(DATA LISTING)
(* ===== verification/SkipList.v ===== *)
(** * Skip lists ([toolbox/skiplist.c])

    Nodes with a random number of [next] pointers live on a heap; a search
    walks the top level and steps down.  The numbers drawn for the levels are
    a parameter.  The file shows that, whatever they are, the list is an
    ordered association list: the pointers of every level are determined by
    the sequence of the nodes ([layout]), a search ends at the predecessors on
    all levels, and linking or unlinking a node level by level goes from one
    layout to the next.

    Keys are held by value: a key must not change while it is in a list.  The
    first data element is part of its node, further elements of the same key
    follow in a list. *)
From stdpp Require Import sorting.
From S2P Require Import Prelude.
Local Open Scope Z_scope.

Definition SKIPLIST_MAX_LEVEL : nat := 32.

(** What [compare->fn] promises: a total order, with 0 for equal keys. *)
Class CompareOk {K} (fn : K -> K -> Z) : Prop := {
  cmp_zero a b : fn a b = 0 <-> a = b;
  cmp_flip a b : fn a b < 0 <-> 0 < fn b a;
  cmp_trans a b c : fn a b < 0 -> fn b c < 0 -> fn a c < 0 }.

(** [skiplist_compare_fn_ex_off]; the same function compares ids and, with a
    scale of 1, the [int]s. *)
Definition skiplist_compare_fn_ex_off (a b : Z) : Z :=
  if a <? b then -1 else if a =? b then 0 else 1.

#[export] Instance ex_off_compare : CompareOk skiplist_compare_fn_ex_off.
Proof.
  split; unfold skiplist_compare_fn_ex_off; intros; repeat case_match; breflect; naive_solver lia.
Qed.

Section code.
Context {K D : Type} `{EqDecision D}.

(** ** Data *)

(** [tbx_sl_node_t]: [next] has [level + 1] pointers (the code allocates one
    more and never uses it); [NULL] as key marks the head.  [sn_data] is
    [ele.data] and [sn_more] the data of the elements after [ele.next]. *)
Record sl_node := SNode {
  sn_level : nat;
  sn_key : option K;
  sn_data : option D;
  sn_more : list (option D);
  sn_next : list (option loc) }.

(** [tbx_sl_t] with the memory it uses, the count of numbers drawn so far and
    the arguments of the calls of [data_free]. *)
Record sl := SL {
  max_levels : nat;
  current_max : nat;
  allow_dups : bool;
  n_keys : Z;
  n_ele : Z;
  sl_head : loc;
  sl_nodes : gmap loc sl_node;
  draws : nat;
  freed : list (option D) }.

Abbreviation slM := (ST sl).

Definition set_nodes (h : gmap loc sl_node) (s : sl) : sl :=
  SL (max_levels s) (current_max s) (allow_dups s) (n_keys s) (n_ele s) (sl_head s) h (draws s) (freed s).
Definition set_current_max (c : nat) (s : sl) : sl :=
  SL (max_levels s) c (allow_dups s) (n_keys s) (n_ele s) (sl_head s) (sl_nodes s) (draws s) (freed s).
Definition set_counts (k e : Z) (s : sl) : sl :=
  SL (max_levels s) (current_max s) (allow_dups s) k e (sl_head s) (sl_nodes s) (draws s) (freed s).
Definition set_draws (d : nat) (s : sl) : sl :=
  SL (max_levels s) (current_max s) (allow_dups s) (n_keys s) (n_ele s) (sl_head s) (sl_nodes s) d (freed s).
Definition set_freed (f : list (option D)) (s : sl) : sl :=
  SL (max_levels s) (current_max s) (allow_dups s) (n_keys s) (n_ele s) (sl_head s) (sl_nodes s) (draws s) f.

(EXERCISE BRIEF)
Search each line of the listing for the word "code", then state how many lines contain it and nothing else.

(EXERCISE ANSWER)
2